:: INPUT RECORDS
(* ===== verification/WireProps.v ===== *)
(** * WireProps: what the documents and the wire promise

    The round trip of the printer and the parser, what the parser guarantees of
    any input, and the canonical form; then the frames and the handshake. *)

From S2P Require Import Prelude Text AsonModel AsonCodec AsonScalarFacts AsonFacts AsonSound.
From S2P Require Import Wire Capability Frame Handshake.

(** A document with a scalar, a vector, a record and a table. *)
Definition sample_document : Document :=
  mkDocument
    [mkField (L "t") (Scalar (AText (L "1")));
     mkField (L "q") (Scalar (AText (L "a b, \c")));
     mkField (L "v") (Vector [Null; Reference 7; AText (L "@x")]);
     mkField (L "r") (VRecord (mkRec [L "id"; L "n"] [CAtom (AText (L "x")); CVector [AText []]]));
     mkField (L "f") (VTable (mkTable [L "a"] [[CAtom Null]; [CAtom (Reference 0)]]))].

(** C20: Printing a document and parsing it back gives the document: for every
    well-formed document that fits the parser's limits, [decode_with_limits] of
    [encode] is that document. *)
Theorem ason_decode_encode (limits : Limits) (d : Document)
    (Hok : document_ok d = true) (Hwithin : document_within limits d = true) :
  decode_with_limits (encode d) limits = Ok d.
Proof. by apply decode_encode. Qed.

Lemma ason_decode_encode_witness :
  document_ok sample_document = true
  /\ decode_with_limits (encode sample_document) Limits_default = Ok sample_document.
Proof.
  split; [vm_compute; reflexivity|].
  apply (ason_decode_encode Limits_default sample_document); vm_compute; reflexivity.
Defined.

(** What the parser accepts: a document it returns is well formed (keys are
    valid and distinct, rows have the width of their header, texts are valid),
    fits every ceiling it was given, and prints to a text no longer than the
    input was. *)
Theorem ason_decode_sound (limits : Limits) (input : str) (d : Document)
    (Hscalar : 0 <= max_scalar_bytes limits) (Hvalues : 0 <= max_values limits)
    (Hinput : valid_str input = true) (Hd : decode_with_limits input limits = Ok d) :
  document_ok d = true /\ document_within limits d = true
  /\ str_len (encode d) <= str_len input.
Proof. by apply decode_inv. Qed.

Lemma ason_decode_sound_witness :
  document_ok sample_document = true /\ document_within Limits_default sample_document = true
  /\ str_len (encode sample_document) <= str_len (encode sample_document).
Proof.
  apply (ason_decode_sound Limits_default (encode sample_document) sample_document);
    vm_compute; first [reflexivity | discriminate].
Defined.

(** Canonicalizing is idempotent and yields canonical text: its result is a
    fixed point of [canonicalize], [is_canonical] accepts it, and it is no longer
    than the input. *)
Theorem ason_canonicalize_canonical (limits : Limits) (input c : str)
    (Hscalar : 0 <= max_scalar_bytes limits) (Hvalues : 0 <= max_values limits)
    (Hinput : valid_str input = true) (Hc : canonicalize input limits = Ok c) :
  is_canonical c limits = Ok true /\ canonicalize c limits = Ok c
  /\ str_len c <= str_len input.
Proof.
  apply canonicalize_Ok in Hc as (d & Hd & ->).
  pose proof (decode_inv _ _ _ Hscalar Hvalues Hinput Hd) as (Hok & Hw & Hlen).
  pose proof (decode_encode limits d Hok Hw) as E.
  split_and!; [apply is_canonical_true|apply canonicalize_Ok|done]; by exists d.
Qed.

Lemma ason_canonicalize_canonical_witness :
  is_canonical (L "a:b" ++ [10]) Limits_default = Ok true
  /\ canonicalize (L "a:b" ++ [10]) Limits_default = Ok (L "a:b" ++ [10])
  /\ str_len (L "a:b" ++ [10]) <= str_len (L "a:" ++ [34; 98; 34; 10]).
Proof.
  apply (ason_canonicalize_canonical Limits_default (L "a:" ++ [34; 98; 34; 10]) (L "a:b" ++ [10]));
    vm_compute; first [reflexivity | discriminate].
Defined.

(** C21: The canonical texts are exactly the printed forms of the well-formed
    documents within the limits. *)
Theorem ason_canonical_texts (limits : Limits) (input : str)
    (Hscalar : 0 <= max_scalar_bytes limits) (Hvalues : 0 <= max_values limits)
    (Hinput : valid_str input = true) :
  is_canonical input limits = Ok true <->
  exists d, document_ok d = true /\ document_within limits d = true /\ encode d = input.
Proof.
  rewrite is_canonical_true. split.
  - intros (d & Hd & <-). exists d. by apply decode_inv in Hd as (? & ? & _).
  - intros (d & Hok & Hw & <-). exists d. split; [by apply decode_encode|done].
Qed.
::::
:: INPUT RECORDS
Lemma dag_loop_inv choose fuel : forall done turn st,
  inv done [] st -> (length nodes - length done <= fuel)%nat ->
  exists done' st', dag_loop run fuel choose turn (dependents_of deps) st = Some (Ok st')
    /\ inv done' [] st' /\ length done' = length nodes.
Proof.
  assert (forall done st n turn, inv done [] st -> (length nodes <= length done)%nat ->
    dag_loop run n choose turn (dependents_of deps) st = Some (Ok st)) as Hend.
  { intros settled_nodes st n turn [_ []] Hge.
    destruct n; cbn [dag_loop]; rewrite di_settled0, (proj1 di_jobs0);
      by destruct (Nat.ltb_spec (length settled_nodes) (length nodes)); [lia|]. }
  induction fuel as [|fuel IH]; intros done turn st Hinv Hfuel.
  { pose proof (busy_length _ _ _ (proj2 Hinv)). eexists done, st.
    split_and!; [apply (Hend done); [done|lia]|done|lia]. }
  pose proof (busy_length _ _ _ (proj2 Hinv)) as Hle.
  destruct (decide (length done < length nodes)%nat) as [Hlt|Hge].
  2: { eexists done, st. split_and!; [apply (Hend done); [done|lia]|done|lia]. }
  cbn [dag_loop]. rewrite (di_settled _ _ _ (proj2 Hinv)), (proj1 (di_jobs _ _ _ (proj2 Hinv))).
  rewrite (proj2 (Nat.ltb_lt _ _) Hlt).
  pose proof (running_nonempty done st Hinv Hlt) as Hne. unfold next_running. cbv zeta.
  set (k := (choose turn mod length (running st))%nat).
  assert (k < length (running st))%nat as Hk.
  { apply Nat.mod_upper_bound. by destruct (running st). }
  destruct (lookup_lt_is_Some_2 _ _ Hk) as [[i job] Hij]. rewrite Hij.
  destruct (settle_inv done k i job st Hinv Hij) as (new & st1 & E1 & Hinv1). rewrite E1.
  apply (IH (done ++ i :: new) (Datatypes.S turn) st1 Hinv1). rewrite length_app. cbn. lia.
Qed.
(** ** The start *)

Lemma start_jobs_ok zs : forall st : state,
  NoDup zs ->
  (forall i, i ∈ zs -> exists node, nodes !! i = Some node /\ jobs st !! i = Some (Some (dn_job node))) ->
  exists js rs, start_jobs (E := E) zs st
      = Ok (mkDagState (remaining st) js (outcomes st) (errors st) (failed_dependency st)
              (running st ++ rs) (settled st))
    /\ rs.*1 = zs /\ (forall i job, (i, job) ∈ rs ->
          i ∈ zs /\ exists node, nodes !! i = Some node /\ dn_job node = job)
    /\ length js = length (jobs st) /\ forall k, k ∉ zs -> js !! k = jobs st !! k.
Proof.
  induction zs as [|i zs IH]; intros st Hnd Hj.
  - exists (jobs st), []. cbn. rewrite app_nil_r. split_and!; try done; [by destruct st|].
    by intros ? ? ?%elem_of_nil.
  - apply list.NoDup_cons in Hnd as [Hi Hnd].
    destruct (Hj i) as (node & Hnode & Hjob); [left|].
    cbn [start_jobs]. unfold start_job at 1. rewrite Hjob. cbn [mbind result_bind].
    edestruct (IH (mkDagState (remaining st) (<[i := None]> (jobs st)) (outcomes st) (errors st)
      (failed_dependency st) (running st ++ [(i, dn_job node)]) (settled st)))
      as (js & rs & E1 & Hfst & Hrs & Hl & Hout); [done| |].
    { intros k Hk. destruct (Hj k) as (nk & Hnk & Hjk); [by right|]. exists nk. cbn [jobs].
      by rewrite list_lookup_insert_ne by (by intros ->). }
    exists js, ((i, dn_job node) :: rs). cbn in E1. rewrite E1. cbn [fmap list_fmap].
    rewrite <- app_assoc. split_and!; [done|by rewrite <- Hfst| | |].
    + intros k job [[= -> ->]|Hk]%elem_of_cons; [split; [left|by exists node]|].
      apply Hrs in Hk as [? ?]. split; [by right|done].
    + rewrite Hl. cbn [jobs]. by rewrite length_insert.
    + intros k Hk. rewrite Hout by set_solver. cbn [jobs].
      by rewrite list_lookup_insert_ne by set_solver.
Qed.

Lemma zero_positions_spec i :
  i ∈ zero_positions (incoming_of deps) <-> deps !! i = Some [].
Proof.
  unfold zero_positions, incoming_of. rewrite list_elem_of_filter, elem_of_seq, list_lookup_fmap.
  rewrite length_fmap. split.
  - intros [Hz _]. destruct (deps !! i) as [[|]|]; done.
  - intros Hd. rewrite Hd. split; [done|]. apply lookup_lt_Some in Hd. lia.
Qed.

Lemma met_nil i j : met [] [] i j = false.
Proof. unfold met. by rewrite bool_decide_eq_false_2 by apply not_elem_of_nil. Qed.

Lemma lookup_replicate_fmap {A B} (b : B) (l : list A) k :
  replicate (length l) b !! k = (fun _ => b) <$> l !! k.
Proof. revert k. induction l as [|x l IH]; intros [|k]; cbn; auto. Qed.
::::
:: INPUT RECORDS
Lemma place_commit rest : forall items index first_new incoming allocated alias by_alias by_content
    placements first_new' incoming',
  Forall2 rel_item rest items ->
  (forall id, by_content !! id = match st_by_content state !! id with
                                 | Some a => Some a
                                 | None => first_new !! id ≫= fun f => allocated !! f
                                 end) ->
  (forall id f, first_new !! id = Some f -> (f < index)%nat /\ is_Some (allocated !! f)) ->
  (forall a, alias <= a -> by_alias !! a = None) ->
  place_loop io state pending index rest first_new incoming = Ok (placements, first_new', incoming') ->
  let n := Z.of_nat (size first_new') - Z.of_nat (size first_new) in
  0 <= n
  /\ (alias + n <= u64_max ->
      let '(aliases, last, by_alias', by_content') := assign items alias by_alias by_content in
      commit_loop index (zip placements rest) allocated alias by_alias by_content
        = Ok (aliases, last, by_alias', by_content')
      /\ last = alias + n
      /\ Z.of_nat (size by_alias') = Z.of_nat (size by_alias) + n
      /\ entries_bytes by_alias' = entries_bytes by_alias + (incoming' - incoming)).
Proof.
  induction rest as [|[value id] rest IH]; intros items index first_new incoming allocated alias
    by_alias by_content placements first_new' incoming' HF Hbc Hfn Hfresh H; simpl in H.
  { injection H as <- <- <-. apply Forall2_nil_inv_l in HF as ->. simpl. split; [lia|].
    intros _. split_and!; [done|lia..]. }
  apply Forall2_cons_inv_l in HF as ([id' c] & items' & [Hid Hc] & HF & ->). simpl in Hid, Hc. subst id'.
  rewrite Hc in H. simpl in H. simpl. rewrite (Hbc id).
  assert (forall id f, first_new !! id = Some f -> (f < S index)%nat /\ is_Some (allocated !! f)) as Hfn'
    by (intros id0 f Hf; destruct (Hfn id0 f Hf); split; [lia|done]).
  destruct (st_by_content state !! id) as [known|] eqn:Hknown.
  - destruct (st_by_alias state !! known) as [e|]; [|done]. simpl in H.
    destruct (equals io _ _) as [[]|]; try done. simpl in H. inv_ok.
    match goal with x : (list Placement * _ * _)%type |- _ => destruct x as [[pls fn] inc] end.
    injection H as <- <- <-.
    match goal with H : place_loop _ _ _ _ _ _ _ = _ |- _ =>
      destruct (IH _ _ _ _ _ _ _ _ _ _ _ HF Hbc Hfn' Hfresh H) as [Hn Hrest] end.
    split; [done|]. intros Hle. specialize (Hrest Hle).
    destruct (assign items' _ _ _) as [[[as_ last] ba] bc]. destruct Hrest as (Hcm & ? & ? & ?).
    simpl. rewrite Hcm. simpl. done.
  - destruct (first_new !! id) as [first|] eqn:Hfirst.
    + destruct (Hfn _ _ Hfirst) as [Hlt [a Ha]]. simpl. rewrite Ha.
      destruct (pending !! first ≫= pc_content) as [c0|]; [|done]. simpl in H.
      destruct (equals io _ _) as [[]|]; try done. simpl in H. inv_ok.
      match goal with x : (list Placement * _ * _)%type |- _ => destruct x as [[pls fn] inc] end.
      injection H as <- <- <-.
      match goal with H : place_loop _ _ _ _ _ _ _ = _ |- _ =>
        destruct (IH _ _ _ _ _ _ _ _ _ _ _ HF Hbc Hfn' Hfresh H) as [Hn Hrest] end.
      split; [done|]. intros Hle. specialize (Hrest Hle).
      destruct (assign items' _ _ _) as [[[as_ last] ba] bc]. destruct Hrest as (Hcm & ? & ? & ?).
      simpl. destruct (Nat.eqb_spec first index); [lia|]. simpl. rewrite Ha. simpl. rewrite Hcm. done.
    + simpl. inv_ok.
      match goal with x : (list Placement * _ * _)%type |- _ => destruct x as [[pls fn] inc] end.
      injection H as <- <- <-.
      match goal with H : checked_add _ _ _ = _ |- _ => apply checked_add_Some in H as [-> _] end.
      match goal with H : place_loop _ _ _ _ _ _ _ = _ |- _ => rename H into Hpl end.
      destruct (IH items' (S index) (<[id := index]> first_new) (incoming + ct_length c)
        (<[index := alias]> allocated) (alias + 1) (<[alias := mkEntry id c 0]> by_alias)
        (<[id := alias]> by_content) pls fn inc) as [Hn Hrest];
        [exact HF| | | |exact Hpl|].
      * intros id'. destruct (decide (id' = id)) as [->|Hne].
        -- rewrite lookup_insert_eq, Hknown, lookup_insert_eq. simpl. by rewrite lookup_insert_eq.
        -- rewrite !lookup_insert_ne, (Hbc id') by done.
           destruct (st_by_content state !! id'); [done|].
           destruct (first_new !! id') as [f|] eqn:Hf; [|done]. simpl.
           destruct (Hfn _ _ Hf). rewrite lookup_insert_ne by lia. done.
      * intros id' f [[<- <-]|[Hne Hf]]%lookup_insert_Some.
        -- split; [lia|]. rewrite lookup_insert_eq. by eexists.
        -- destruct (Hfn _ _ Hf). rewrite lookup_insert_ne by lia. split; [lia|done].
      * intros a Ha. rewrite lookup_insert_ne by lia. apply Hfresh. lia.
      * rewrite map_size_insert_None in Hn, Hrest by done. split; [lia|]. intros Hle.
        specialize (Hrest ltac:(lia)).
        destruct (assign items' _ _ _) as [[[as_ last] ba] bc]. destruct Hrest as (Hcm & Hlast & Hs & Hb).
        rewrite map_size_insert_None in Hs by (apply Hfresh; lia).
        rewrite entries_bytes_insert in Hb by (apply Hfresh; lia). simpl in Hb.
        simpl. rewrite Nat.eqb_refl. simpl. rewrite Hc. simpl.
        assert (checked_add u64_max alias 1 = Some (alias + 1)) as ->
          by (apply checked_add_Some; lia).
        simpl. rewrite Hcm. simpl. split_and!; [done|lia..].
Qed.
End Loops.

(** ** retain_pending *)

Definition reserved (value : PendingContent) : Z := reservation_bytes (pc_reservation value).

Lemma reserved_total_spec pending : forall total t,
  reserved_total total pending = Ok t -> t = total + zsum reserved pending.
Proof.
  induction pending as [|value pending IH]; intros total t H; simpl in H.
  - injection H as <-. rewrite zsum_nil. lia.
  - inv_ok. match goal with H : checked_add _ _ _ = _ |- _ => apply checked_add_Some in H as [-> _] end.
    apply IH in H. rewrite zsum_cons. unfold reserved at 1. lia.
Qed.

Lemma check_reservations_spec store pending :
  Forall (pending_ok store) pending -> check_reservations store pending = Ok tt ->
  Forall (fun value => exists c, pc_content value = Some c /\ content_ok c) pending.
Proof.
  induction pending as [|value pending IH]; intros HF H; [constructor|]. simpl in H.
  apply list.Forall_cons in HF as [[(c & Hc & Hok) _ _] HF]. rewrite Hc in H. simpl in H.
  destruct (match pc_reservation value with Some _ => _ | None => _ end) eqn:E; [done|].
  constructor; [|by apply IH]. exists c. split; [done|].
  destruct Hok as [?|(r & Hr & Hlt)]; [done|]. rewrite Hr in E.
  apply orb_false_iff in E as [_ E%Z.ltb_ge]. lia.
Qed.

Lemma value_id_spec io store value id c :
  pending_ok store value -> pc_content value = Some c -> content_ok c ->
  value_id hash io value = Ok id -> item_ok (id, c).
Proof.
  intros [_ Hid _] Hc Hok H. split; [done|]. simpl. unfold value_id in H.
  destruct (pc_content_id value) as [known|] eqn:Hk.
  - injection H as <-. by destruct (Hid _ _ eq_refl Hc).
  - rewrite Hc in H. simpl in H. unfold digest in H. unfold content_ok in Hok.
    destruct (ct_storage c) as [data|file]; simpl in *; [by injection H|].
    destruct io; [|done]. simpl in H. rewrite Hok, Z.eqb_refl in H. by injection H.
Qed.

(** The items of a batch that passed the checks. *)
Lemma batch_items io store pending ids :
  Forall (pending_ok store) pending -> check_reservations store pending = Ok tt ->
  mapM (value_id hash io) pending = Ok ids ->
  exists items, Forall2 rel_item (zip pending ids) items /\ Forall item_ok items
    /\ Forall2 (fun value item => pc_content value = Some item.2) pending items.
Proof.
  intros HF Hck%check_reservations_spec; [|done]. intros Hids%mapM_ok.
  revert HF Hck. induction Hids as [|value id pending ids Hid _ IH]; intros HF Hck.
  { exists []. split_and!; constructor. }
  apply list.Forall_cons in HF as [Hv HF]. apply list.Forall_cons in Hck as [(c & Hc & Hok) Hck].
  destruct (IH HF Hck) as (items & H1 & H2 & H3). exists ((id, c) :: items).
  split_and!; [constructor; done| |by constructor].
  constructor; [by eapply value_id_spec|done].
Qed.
::::
AIM OF THE EXERCISE: Scan the records above for the word "that". Show each line in which it appears.

SOLUTION TO THIS PROBLEM:
    well-formed document that fits the parser's limits, [decode_with_limits] of
    [encode] is that document. *)
(** The items of a batch that passed the checks. *)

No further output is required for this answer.